The Witch Test

Despite all our science and engineering, the end-of-life strategies for dealing with mixed waste are often very simplistic. Under current conditions it seems it isn’t economically viable to pick over every bit of waste that a household generates in a week, sorting everything by material and sending it for recycling. One problem is that hand-picking is a filthy, even dangerous job. Waste sorting involves picking through things like soiled diapers and rotten meat with the possibility of finding dangerous items like razor blades, or worse… horrific! In many communities, we leave the job to machinery.

Manual waste sorting

Manual waste sorting

There are such things as trash-sorting robots, and they’re getting better, but they are very expensive. Until some kind of breakthrough in automatic waste picking occurs, the mechanised approach involves relatively crude, broad-brush approaches that are more affordable. The first of these should be obvious: use an electromagnet to gather up ferrous materials, and send them for recycling. (Of course, some waste products will consist only partially of iron or steel; if this is an issue you need to disassemble (more likely crush or shred) the waste before sorting.

You can induce eddy currents in the non-ferrous metals that remain in the waste stream, causing them to move within a strong magnetic field: basically, anything conductive flies off a conveyor belt, while the non-metallic remainder drops into a bin.
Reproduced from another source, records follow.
Lemma OnQuery_cases (g : caldata) (line cmd : string) :
  (In cmd ("POINTS" :: "IRRCOEFF" :: table_queries) /\
   ((exists reply, OnQuery g false line cmd = Ret (false, [SendReply reply]))
    \/ (In cmd table_queries /\ OnQuery g false line cmd = Undefined)))
  \/ (~ In cmd ("POINTS" :: "IRRCOEFF" :: table_queries) /\
      exists text, OnQuery g false line cmd = Ret (false, [Log DEBUG text])).
Proof.
  pose proof (table_query_answer g line) as HT. cbv zeta in HT.
  destruct HT as (HW & HF & HI).
  unfold table_queries.
  destruct (String.eqb_spec cmd "POINTS") as [-> | N1].
  { left. split; [simpl; tauto |]. left. eexists. reflexivity. }
  destruct (String.eqb_spec cmd "WAVELENGTHS") as [-> | N2].
  { left. split; [simpl; tauto |]. rewrite HW.
    match goal with |- context [if ?c then _ else _] => destruct c end;
      [left; eauto | right; split; [simpl; tauto | reflexivity]]. }
  destruct (String.eqb_spec cmd "FLATCAL") as [-> | N3].
  { left. split; [simpl; tauto |]. rewrite HF.
    match goal with |- context [if ?c then _ else _] => destruct c end;
      [left; eauto | right; split; [simpl; tauto | reflexivity]]. }
  destruct (String.eqb_spec cmd "IRRCOEFF") as [-> | N4].
  { left. split; [simpl; tauto |]. left. eexists. reflexivity. }
  destruct (String.eqb_spec cmd "IRRCAL") as [-> | N5].
  { left. split; [simpl; tauto |]. rewrite HI.
    match goal with |- context [if ?c then _ else _] => destruct c end;
      [left; eauto | right; split; [simpl; tauto | reflexivity]]. }
  right. split.
  - simpl. intros [H | [H | [H | [H | [H | []]]]]]; congruence.
  - unfold OnQuery.
    apply String.eqb_neq in N1, N2, N3, N4, N5. rewrite N1, N2, N3, N4, N5.
    eexists. reflexivity.
Qed.

(** X10.  For every query, [OnQuery] never exits and never
    throws.  When it returns, it returns what the base class returned
    and has had at most one effect, none when the base class handled
    the query; it sends a reply only to [POINTS?], [IRRCOEFF?] and the
    three table queries, any other query is logged; its behaviour is
    undefined only in a table query that the base class left to it. *)
Theorem OnQuery_outcomes (g : caldata) (base_handled : bool) (line cmd : string) :
  match OnQuery g base_handled line cmd with
  | Ret (result, effects) =>
      result = base_handled /\
      (List.length effects <= 1)%nat /\
      (base_handled = true -> effects = []) /\
      (existsb is_reply effects = true ->
       In cmd ("POINTS" :: "IRRCOEFF" :: table_queries))
  | Undefined => base_handled = false /\ In cmd table_queries
  | Exit _ | Raise _ => False
  end.
Proof.
  destruct base_handled.
  - cbn. split; [reflexivity |]. split; [lia |]. split; [auto | discriminate].
  - destruct (OnQuery_cases g line cmd)
      as [(Hin & [[reply ->] | [Ht ->]]) | (Hnot & text & ->)].
    + split; [reflexivity |]. split; [simpl; lia |].
      split; [discriminate | intros _; exact Hin].
    + split; [reflexivity | exact Ht].
    + split; [reflexivity |]. split; [simpl; lia |].
      split; [discriminate | cbn; discriminate].
Qed.
Lemma containsMatch_typed (nt : Q -> string) (idx : Index) (lc k : string) :
  In k (JSObject.ownKeys idx) ->
  Untyped.containsMatch nt (indexEntries idx) lc k
  = Ret (containsMatch idx lc k).
Proof.
  intros Hin. destruct (ownKeys_own idx k Hin) as [d Hd].
  unfold Untyped.containsMatch, containsMatch, Untyped.drapIndex_get,
    drapIndex_get.
  rewrite getOwn_indexEntries, Hd.
  destruct (includes k lc); [reflexivity|].
  now rewrite synonymsMatch_typed.
Qed.

Lemma firstMatch_typed (nt : Q -> string) (idx : Index) (lc : string)
  (keys : list string) :
  (forall k, In k keys -> In k (JSObject.ownKeys idx)) ->
  Untyped.firstMatch nt (indexEntries idx) lc keys
  = Ret (find (containsMatch idx lc) keys).
Proof.
  induction keys as [|k keys IH]; intros Hown; [reflexivity|].
  cbn [Untyped.firstMatch find].
  rewrite (containsMatch_typed nt idx lc k (Hown k (or_introl eq_refl))).
  cbn [Untyped.andThen].
  destruct (containsMatch idx lc k); [reflexivity|].
  apply IH. intros k' Hk'. apply Hown. now right.
Qed.

Lemma drapIndex_get_typed (idx : Index) (k : string) :
  match Untyped.drapIndex_get (indexEntries idx) k with
  | Some local => drapIndex_get idx k = Some (localView local)
  | None => drapIndex_get idx k = None
  end.
Proof.
  unfold Untyped.drapIndex_get, drapIndex_get, inherited.
  rewrite getOwn_indexEntries.
  destruct (JSObject.getOwn idx k) as [d|].
  - cbn [localView]. now rewrite recordView_members.
  - destruct (k =? "constructor")%string; [reflexivity|].
    destruct (k =? "__proto__")%string; reflexivity.
Qed.
(** * qbit_manage: the run orchestrator and its scheduling loop

    A shallow embedding of [qbit_manage.py]: the schedule validation done at
    import time, [start_loop], [start] with its nested [finished_run],
    [calc_next_run], [schedule_from_cron], [schedule_every_x_minutes] and the
    [__main__] block.

    Conventions of the embedding.
    - A [datetime] is an integer count of microseconds (naive local time, as
      [datetime.now()] gives it); a [timedelta] is a difference of two of
      them, and the clock is taken to be monotone.  [Section Program] leaves
      out the range limits of the two types: it is the script as long as no
      time it computes leaves the years 1 to 9999.  [Module Ranged] has
      [schedule_every_x_minutes] with the limits and their [OverflowError].
    - Python code runs in no time; time passes only inside the calls to the
      collaborators (configuration loading, pipeline stages, the web hooks)
      and inside [time.sleep].
    - The collaborators are not part of this file of the repository: what
      they answer is given by a [World].  A pipeline stage is taken to
      return (an exception escaping a stage is outside the model).
    - The process is a state-and-halt monad over [Process]; [sys.exit] and an
      exception nobody catches halt it.
    - [Section Program] is the script as long as no [KeyboardInterrupt] is
      raised in it.  [Module Interruptible] has the functions in which time
      passes once more, for an interrupt raised at a given moment, and the
      [__main__] block with its [except KeyboardInterrupt]; without an
      interrupt the two agree. *)

From Stdlib Require Import ZArith NArith List String Ascii Bool Lia.
From Stdlib Require Import DecimalString.
Import ListNotations.

Local Open Scope string_scope.
Local Open Scope Z_scope.

(** ** Fragments of the Python runtime *)

Module Py.

(** A Python value that is an [int] or a [str]: the two types the global
    [sch] takes. *)
Inductive value : Type :=
| Int (n : Z)
| Str (s : string).

(** [str(n)] for an [int]. *)
Definition str_of_int (n : Z) : string :=
  NilZero.string_of_int (Z.to_int n).

(** [str(v)]. *)
Definition str (v : value) : string :=
  match v with
  | Int n => str_of_int n
  | Str s => s
  end.

(** The ASCII characters [int()] strips: 9 to 13 (tab, line feed, vertical
    tab, form feed, carriage return) and 32 (space). *)
Definition is_space (c : ascii) : bool :=
  let n := nat_of_ascii c in
  (((9 <=? n) && (n <=? 13)) || (n =? 32))%nat.

Definition digit_of (c : ascii) : option Z :=
  let n := nat_of_ascii c in
  if ((48 <=? n) && (n <=? 57))%nat then Some (Z.of_nat n - 48) else None.

Fixpoint lstrip (s : list ascii) : list ascii :=
  match s with
  | c :: rest => if is_space c then lstrip rest else s
  | [] => []
  end.

Definition strip (s : list ascii) : list ascii :=
  rev (lstrip (rev (lstrip s))).
(** X12 on a landing directory with two parquet files and a text file. *)
Lemma notebook_returns_witness :
  notebook no_string_cast world_with_two_files (initial None)
  = (fst (notebook no_string_cast world_with_two_files (initial None)), Ok tt) /\
  exists files tables u,
    parquet_files world_with_two_files = Ok files /\ files <> [] /\
    Forall2 (standardized_from no_string_cast world_with_two_files) files tables /\
    merge no_string_cast tables = Ok (Some u) /\
    destination (fst (notebook no_string_cast world_with_two_files (initial None)))
    = Some u /\
    destination_writable world_with_two_files = true /\
    In (PrintShape (count u) (List.length (columns u)))
       (trace (fst (notebook no_string_cast world_with_two_files (initial None)))) /\
    In (WriteParquet raw_path u)
       (trace (fst (notebook no_string_cast world_with_two_files (initial None)))).
Proof.
  assert (H : notebook no_string_cast world_with_two_files (initial None)
              = (fst (notebook no_string_cast world_with_two_files (initial None)), Ok tt))
    by (vm_compute; reflexivity).
  split; [ exact H | ].
  apply (notebook_returns no_string_cast world_with_two_files None _ H).
Defined.





(** X15 on a table whose columns are spelt in other capitalisations. *)
Lemma standardize_schema_rows_witness :
  standardize_schema no_string_cast other_capitals = Ok other_capitals_standardized /\
  Forall2 (fun r r' => List.length r' = List.length r)
          (rows other_capitals) (rows other_capitals_standardized).
Proof.
  split; [ exact other_capitals_standardize | ].
  apply (standardize_schema_rows no_string_cast other_capitals
           other_capitals_standardized other_capitals_standardize).
Defined.
Lemma requestedTimeout_effective (options : option (option Z)) :
  Z.max (requestedTimeout options) 30000 = Z.max (givenTimeout options) 30000.
Proof.
  unfold requestedTimeout, givenTimeout, orDefault.
  destruct options as [[v|]|]; try reflexivity.
  destruct (v =? 0) eqn:E; [apply Z.eqb_eq in E; subst v|]; reflexivity.
Qed.

Lemma buildProxyConfig_some (env : ProcessEnv) (pc : ProxyConfig) :
  buildProxyConfig (BRIGHT_DATA_CONFIG env) = Some pc ->
  exists id zn pw,
    BRIGHT_DATA_CUSTOMER_ID env = Some id /\ id <> ""
    /\ BRIGHT_DATA_ZONE env = Some zn /\ zn <> ""
    /\ BRIGHT_DATA_PASSWORD env = Some pw /\ pw <> ""
    /\ pc = {| host := "brd.superproxy.io"; port := 33335;
               username := ("brd-customer-" ++ id ++ "-zone-" ++ zn)%string;
               proxyPassword := pw |}.
Proof.
  unfold buildProxyConfig, isBrightDataConfigured, BRIGHT_DATA_CONFIG;
    cbn [customerId zone password proxyHost proxyPort].
  destruct (BRIGHT_DATA_CUSTOMER_ID env) as [[|c id]|],
    (BRIGHT_DATA_ZONE env) as [[|c' zn]|],
    (BRIGHT_DATA_PASSWORD env) as [[|c'' pw]|]; cbn [truthy andb negb fromSome];
    try discriminate.
  intros [= <-]. do 3 eexists. repeat split; try reflexivity; discriminate.
Qed.

(** ** Acquisition failures *)

(** X3: when [puppeteer.launch] rejects, [scrapeUrl] fails with a
    BrowserError that carries the thrown value as its cause, with the message
    of the proxy or of the direct launch; the launch is the only call made:
    no page is opened and nothing is closed. *)
Theorem launch_failure_is_a_BrowserError (env : ProcessEnv) (url : string)
  (options : option (option Z)) (w : World) (v : JsValue) :
  launch_result (browsers w (launched w)) = Some v ->
  exists w',
    scrapeUrl env url options w =
    Some (Failure
            (BrowserError
               (if isBrightDataConfigured (BRIGHT_DATA_CONFIG env)
                then "Failed to launch browser with Bright Data proxy"
                else "Failed to launch browser")
               (Some (ThrownForeign v))), w')
    /\ trace w' =
       trace w ++ [EvLaunch (launched w)
                     (launchOptionsFor (buildProxyConfig (BRIGHT_DATA_CONFIG env)))].
Proof.
  intros Hl. rewrite scrapeUrl_run.
  exists (afterSession (buildProxyConfig (BRIGHT_DATA_CONFIG env)) url
            (requestedTimeout options) w).
  split.
  - unfold sessionExit. rewrite Hl. unfold launchFailureMessage, buildProxyConfig.
    destruct (isBrightDataConfigured (BRIGHT_DATA_CONFIG env)); reflexivity.
  - unfold afterSession, sessionCalls; cbn [trace]. rewrite Hl. reflexivity.
Qed.
Lemma retry_loop_success k :
  forall todo n log,
    (k < todo)%nat ->
    (forall i, (i < k)%nat -> connect (n + i) <> None) ->
    connect (n + k) = None ->
    retry_loop todo n f onRetry log =
    (None, repeatTrace k (failedAttempt s p) ++ [Dial (ID p)]).
Proof.
  induction k as [|k IH]; intros todo n log Hlt Hfail Hok.
  - destruct todo as [|todo]; [lia|]. cbn [retry_loop repeatTrace app].
    unfold f at 1. rewrite Nat.add_0_r in Hok. by rewrite Hok.
  - destruct todo as [|todo]; [lia|].
    destruct (connect n) as [err|] eqn:Hn.
    2:{ exfalso. apply (Hfail 0%nat); [lia|]. by rewrite Nat.add_0_r. }
    rewrite (retry_loop_step _ _ _ _ Hn).
    rewrite (IH todo (S n) (log ++ [err])).
    + cbn [fst snd repeatTrace]. by rewrite <- app_assoc.
    + lia.
    + intros i Hi. replace (S n + i)%nat with (n + S i)%nat by lia.
      apply Hfail. lia.
    + by replace (S n + k)%nat with (n + S k)%nat by lia.
Qed.

Lemma retry_loop_exhausted todo :
  forall n log,
    (forall i, (i < todo)%nat -> connect (n + i) <> None) ->
    exists errs,
      length errs = todo /\
      retry_loop todo n f onRetry log =
      (Some (ErrRetry (log ++ errs)), repeatTrace todo (failedAttempt s p)).
Proof.
  induction todo as [|todo IH]; intros n log Hfail.
  - exists []. split; [done|]. cbn. by rewrite app_nil_r.
  - destruct (connect n) as [err|] eqn:Hn.
    2:{ exfalso. apply (Hfail 0%nat); [lia|]. by rewrite Nat.add_0_r. }
    rewrite (retry_loop_step _ _ _ _ Hn).
    destruct (IH (S n) (log ++ [err])) as (errs & Hlen & ->).
    { intros i Hi. replace (S n + i)%nat with (n + S i)%nat by lia.
      apply Hfail. lia. }
    exists (err :: errs). split; [cbn; lia|].
    cbn [fst snd repeatTrace]. by rewrite <- app_assoc.
Qed.
End ConnectWithRetry.

(** C3, as stated, fails: the callback clears the backoff entry only when the
    host's network is a [*swarm.Swarm]. On another network a dial that fails
    once and then succeeds returns no error, and no clear is invoked where
    the claim counts one. *)
Lemma connectWithRetry_no_clear_without_swarm :
  let r := connectWithRetry (failsFirst 1) notSwarmDiscovery (mkAddrInfo "a" []) in
  r.1 = None /\ r.2 = [Dial "a"; Dial "a"] /\ clears r.2 = 0%nat /\
  clears r.2 <> 1%nat.
Proof. cbn zeta. repeat split. discriminate. Qed.

(** C3, amended. For every host, peer address and sequence of dial outcomes,
    [connectWithRetry] dials at most 10 times. If the dial fails on the
    attempts 1 to [k] and succeeds on attempt [k+1], with [k+1] at most 10,
    it returns no error and the trace is: [k] failed attempts, then the
    successful dial, after which nothing is cleared. On a host whose network
    is a swarm each failed attempt is followed, before the next dial, by one
    clearing of that peer's backoff entry, so exactly [k] clearings occur; on
    another network none occurs. If all 10 attempts fail, the call returns
    the errors of the attempts, after 10 dials. *)
Theorem connectWithRetry_trace
    (connect : nat -> option string) (s : SyncDiscovery) (p : AddrInfo) :
  let r := connectWithRetry connect s p in
  (dials r.2 <= MaxConnectRetries)%nat /\
  (forall k,
     (S k <= MaxConnectRetries)%nat ->
     (forall i, (i < k)%nat -> connect i <> None) ->
     connect k = None ->
     r.1 = None /\
     r.2 = repeatTrace k (failedAttempt s p) ++ [Dial (ID p)] /\
     dials r.2 = S k /\
     clears r.2 = if networkIsSwarm (h s) then k else 0%nat) /\
  ((forall i, (i < MaxConnectRetries)%nat -> connect i <> None) ->
   (exists errs, length errs = MaxConnectRetries /\ r.1 = Some (ErrRetry errs)) /\
   r.2 = repeatTrace MaxConnectRetries (failedAttempt s p) /\
   dials r.2 = MaxConnectRetries).
Proof.
  cbn zeta. unfold connectWithRetry, retry_Do. split; [|split].
  - apply retry_loop_dials.
  - intros k Hk Hfail Hok.
    rewrite (retry_loop_success connect s p k MaxConnectRetries 0 []);
      [|lia|done|done].
    cbn [fst snd]. split; [done|]. split; [done|].
    rewrite dials_app, clears_app, dials_repeatTrace, clears_repeatTrace.
    split; [cbn; lia|]. destruct (networkIsSwarm (h s)); cbn; lia.
  - intros Hfail.
    destruct (retry_loop_exhausted connect s p MaxConnectRetries 0 [] Hfail)
      as (errs & Hlen & ->).
    cbn [fst snd app]. split; [by exists errs|]. split; [done|].
    apply dials_repeatTrace.
Qed.

(** Three failures, then success on the fourth attempt: no error and three
    clearings on a swarm. *)
Lemma connectWithRetry_trace_witness :
  let r := connectWithRetry (failsFirst 3) swarmDiscovery (mkAddrInfo "a" []) in
  r.1 = None /\
  r.2 = repeatTrace 3 (failedAttempt swarmDiscovery (mkAddrInfo "a" []))
        ++ [Dial "a"] /\
  dials r.2 = 4%nat /\
  clears r.2 = 3%nat.
Proof.
  intros r.
  apply (proj1 (proj2 (connectWithRetry_trace (failsFirst 3) swarmDiscovery
                         (mkAddrInfo "a" []))) 3%nat).
  - unfold MaxConnectRetries. lia.
  - intros i Hi. destruct i as [|[|[|i]]]; [discriminate..|lia].
  - reflexivity.
Defined.

(** Ten failures: the call gives up after ten dials. *)
Example connectWithRetry_exhausted :
  let r := connectWithRetry (failsFirst 10) swarmDiscovery (mkAddrInfo "a" []) in
  r.1 = Some (ErrRetry (repeat "dial backoff" 10)) /\ dials r.2 = 10%nat.
Proof. split; reflexivity. Qed.

(** * Further properties of the code *)

(** ** The random strategies *)

(** The body shared by [SelectPeers] and [SelectNPeers]: with a count that is
    not negative and a permutation of the indices, it draws
    min(count, |remote|) entries without replacement. *)
Lemma randomDraw (n : Z) (indices : list nat) (local : peerID)
    (remote : list PeerRegistration) :
  indices ≡ₚ seq 0 (length remote) ->
  0 <= n ->
  exists out rest,
    RandomTopology_SelectNPeers n indices local remote = Ok out /\
    len out = Z.min n (len remote) /\
    out ++ rest ≡ₚ remote.
Proof.
  intros Hperm Hn. unfold RandomTopology_SelectNPeers.
  destruct (Z.eqb_spec (len remote) 0) as [Hr|Hr]; cbn [orb].
  { exists [], remote. repeat split; [unfold len in *; cbn; lia | done]. }
  destruct (Z.eqb_spec n 0) as [Hz|Hz].
  { exists [], remote. repeat split; [unfold len in *; cbn; lia | done]. }
  set (m := if n >? len remote then len remote else n).
  assert (Hm : m = Z.min n (len remote)).
  { unfold m. destruct (Z.gtb_spec n (len remote)); lia. }
  assert (Hm0 : 0 <= m <= len remote) by (unfold len in *; lia).
  replace (m <? 0) with false by (symmetry; apply Z.ltb_ge; lia).
  assert (Hlen : len indices = len remote).
  { unfold len. by rewrite Hperm, length_seq. }
  replace (len indices <? m) with false by (symmetry; apply Z.ltb_ge; lia).
  destruct (pickIndices_take_perm remote indices (Z.to_nat m) Hperm)
    as (out & rest & Hout & Hlo & Hpr); [unfold len in *; lia|].
  exists out, rest. split; [done|]. split; [unfold len in *; lia | done].
Qed.

Lemma RandomTopology_SelectPeers_as_SelectNPeers t indices local remote :
  RandomTopology_SelectPeers t indices local remote =
  RandomTopology_SelectNPeers (Count t) indices local remote.
Proof. reflexivity. Qed.

(** X1. [SelectNPeers] with a count [n >= 0] returns min(n, |remote|) peers
    drawn from [remote] without replacement, whatever permutation
    [rand.Perm] gives; the receiver's own [Count] plays no part. *)
Theorem RandomTopology_SelectNPeers_draws
    (n : Z) (indices : list nat) (local : peerID)
    (remote : list PeerRegistration) :
  indices ≡ₚ seq 0 (length remote) ->
  0 <= n ->
  exists out rest,
    RandomTopology_SelectNPeers n indices local remote = Ok out /\
    len out = Z.min n (len remote) /\
    out ++ rest ≡ₚ remote.
Proof. apply randomDraw. Qed.

Lemma RandomTopology_SelectNPeers_draws_witness :
  exists out rest,
    RandomTopology_SelectNPeers 1 [1; 0]%nat "me"
      [pr "a" 5 false; pr "b" 7 false] = Ok out /\
    len out = Z.min 1 2 /\
    out ++ rest ≡ₚ [pr "a" 5 false; pr "b" 7 false].
Proof.
  apply (RandomTopology_SelectNPeers_draws 1 [1; 0]%nat "me"
           [pr "a" 5 false; pr "b" 7 false]).
  - cbn. apply perm_swap.
  - lia.
Defined.

(** X2. A negative count over a non-empty remote list is a panic of
    [make] ("makeslice: len out of range"), in [SelectPeers] and in
    [SelectNPeers] alike; it is not treated like a count of 0. *)
Theorem RandomTopology_negative_count_panics
    (n : Z) (indices : list nat) (local : peerID)
    (remote : list PeerRegistration) :
  n < 0 -> remote <> [] ->
  RandomTopology_SelectPeers (mkRandomTopology n) indices local remote
    = Panic "makeslice: len out of range" /\
  RandomTopology_SelectNPeers n indices local remote
    = Panic "makeslice: len out of range".
Proof.
  intros Hn Hne. rewrite RandomTopology_SelectPeers_as_SelectNPeers.
  cbn [Count]. split; unfold RandomTopology_SelectNPeers.
  all: destruct remote as [|p remote]; [done|].
  all: replace (len (p :: remote) =? 0) with false
         by (symmetry; apply Z.eqb_neq; unfold len; cbn [length]; lia).
  all: replace (n =? 0) with false by (symmetry; apply Z.eqb_neq; lia).
  all: cbn [orb].
  all: replace (n >? len (p :: remote)) with false
         by (symmetry; rewrite Z.gtb_ltb; apply Z.ltb_ge; unfold len; lia).
  all: by replace (n <? 0) with true by (symmetry; apply Z.ltb_lt; lia).
Qed.

Lemma RandomTopology_negative_count_panics_witness :
  RandomTopology_SelectPeers (mkRandomTopology (-1)) [0%nat] "me" [pr "a" 1 false]
    = Panic "makeslice: len out of range" /\
  RandomTopology_SelectNPeers (-1) [0%nat] "me" [pr "a" 1 false]
    = Panic "makeslice: len out of range".
Proof.
  apply (RandomTopology_negative_count_panics (-1) [0%nat] "me" [pr "a" 1 false]).
  - lia.
  - discriminate.
Defined.

Lemma publishers_spec (l : list PeerRegistration) (p : PeerRegistration) :
  p ∈ publishers l <-> p ∈ l /\ IsPublisher p = true.
Proof.
  unfold publishers. rewrite !list_elem_of_In. apply List.filter_In.
Qed.

(** X3. With [PublishersOnly] set, [RandomHonestTopology.SelectPeers] returns
    min(count, number of publishers) peers, each a publisher of [remote],
    drawn without replacement from the publishers; in particular a remote
    list without publishers gives the empty subset, not an error. The
    permutation is over the publishers, since the draw runs on the filtered
    list. *)
Theorem RandomHonestTopology_publishers_only
    (t : RandomHonestTopology) (indices : list nat) (local : peerID)
    (remote : list PeerRegistration) :
  PublishersOnly t = true ->
  indices ≡ₚ seq 0 (length (publishers remote)) ->
  0 <= RHCount t ->
  exists out rest,
    RandomHonestTopology_SelectPeers t indices local remote = Ok out /\
    len out = Z.min (RHCount t) (len (publishers remote)) /\
    out ++ rest ≡ₚ publishers remote /\
    Forall (fun p => p ∈ remote /\ IsPublisher p = true) out.
Proof.
  intros Hpub Hperm Hcount. unfold RandomHonestTopology_SelectPeers.
  rewrite Hpub. cbn [negb orb].
  change (List.filter (fun p => IsPublisher p) remote) with (publishers remote).
  destruct (Z.eqb_spec (len remote) 0) as [Hr|Hr].
  - assert (remote = []) as -> by (apply nil_length_inv; unfold len in Hr; lia).
    exists [], []. split; [reflexivity|]. split; [unfold len; cbn; lia|].
    split; [reflexivity | constructor].
  - rewrite RandomTopology_SelectPeers_as_SelectNPeers. cbn [Count].
    destruct (randomDraw (RHCount t) indices local (publishers remote) Hperm Hcount)
      as (out & rest & Hout & Hlen & Hpr).
    exists out, rest. split; [done|]. split; [done|]. split; [done|].
    apply Forall_forall. intros p Hp. apply publishers_spec.
    rewrite <- Hpr. apply elem_of_app. by left.
Qed.

Lemma RandomHonestTopology_publishers_only_witness :
  exists out rest,
    RandomHonestTopology_SelectPeers (mkRandomHonestTopology 5 true) [0%nat] "me"
      [pr "a" 5 false; pr "b" 7 true] = Ok out /\
    len out = Z.min 5 (len (publishers [pr "a" 5 false; pr "b" 7 true])) /\
    out ++ rest ≡ₚ publishers [pr "a" 5 false; pr "b" 7 true] /\
    Forall (fun p => p ∈ [pr "a" 5 false; pr "b" 7 true] /\ IsPublisher p = true)
           out.
Proof.
  apply (RandomHonestTopology_publishers_only (mkRandomHonestTopology 5 true)
           [0%nat] "me" [pr "a" 5 false; pr "b" 7 true]).
  - reflexivity.
  - reflexivity.
  - cbn. lia.
Defined.

(** X4. Without [PublishersOnly] the filter lets every peer through:
    [RandomHonestTopology.SelectPeers] is [RandomTopology.SelectPeers] with
    the same count on the same list, for every input. *)
Theorem RandomHonestTopology_all_peers
    (count : Z) (indices : list nat) (local : peerID)
    (remote : list PeerRegistration) :
  RandomHonestTopology_SelectPeers (mkRandomHonestTopology count false)
    indices local remote =
  RandomTopology_SelectPeers (mkRandomTopology count) indices local remote.
Proof.
  unfold RandomHonestTopology_SelectPeers. cbn [PublishersOnly RHCount negb orb].
  assert (Hall : List.filter (fun _ : PeerRegistration => true) remote = remote).
  { induction remote as [|p l IH]; [done|]. cbn. by rewrite IH. }
  rewrite Hall. unfold RandomTopology_SelectPeers.
  by destruct (len remote =? 0).
Qed.

(** ** The single-publisher strategy *)

(** The scaled sequence number is even, so it never equals the sentinel -1,
    also when the multiplication wraps around. *)
Lemma wrap64_scaled_not_sentinel (z : Z) : wrap64 (z * 1000000) <> -1.
Proof.
  unfold wrap64. intros H.
  pose proof (Z.div_mod (z * 1000000 + 2 ^ 63) (2 ^ 64)) as Hdm.
  assert (Hm : (z * 1000000 + 2 ^ 63) mod 2 ^ 64 = 2 ^ 63 - 1) by lia.
  rewrite Hm in Hdm.
  set (q := (z * 1000000 + 2 ^ 63) / 2 ^ 64) in *.
  assert (Hq : z * 1000000 + 2 ^ 63 = 2 ^ 64 * q + (2 ^ 63 - 1)) by (apply Hdm; lia).
  change (2 ^ 64) with 18446744073709551616 in Hq.
  change (2 ^ 63) with 9223372036854775808 in Hq.
  lia.
Qed.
So what’s left in the mixed waste stream? Everything that isn’t metal: stones, glass, mouldy food, plastic, bits of wood… whatever. There is still a lot of separation to be done. This is where the endearingly-named Witch Test comes in, which is simply this:

If it floats, burn it.

Ordeal by water was a common feature of the witch-hunts of the 16th and 17th century (although it originated much earlier) and it’s this practice that gives us such a colourful name for the separation of waste by density – perhaps influenced in part by a certain Monty Python scene.

The ducking stool

Ordeal by water, or the ‘ducking stool’

Items that are light enough to float on water are likely to be combustible… so the Witch Test suggests that you simply dump your waste into a tank of water, and skim off anything at the surface, to burn for energy recovery. This reclaimed mixture is called Refuse Derived Fuel (RDF) and is readily used in power stations that otherwise burn fossil fuels. Nowadays, technology offers alternative methods for separating out the lighter materials: most approaches now use a blower (an “air knife”) instead of floatation, and this is preferable because dry RDF is lighter and thus cheaper to transport, so it appears that the Witch Test might soon disappear from the waste processing lexicon.

I’ll miss it.

Modern instruments of torture that your waste might encounter include the waste autoclave: a pressure vessel (or continuous process) employing saturated steam at around 160°C that ‘cooks’ the waste, killing bugs and causing paper and fibrous materials to break down completely (they are thus readily sifted out), while driving out moisture and causing the volume of the waste to reduce.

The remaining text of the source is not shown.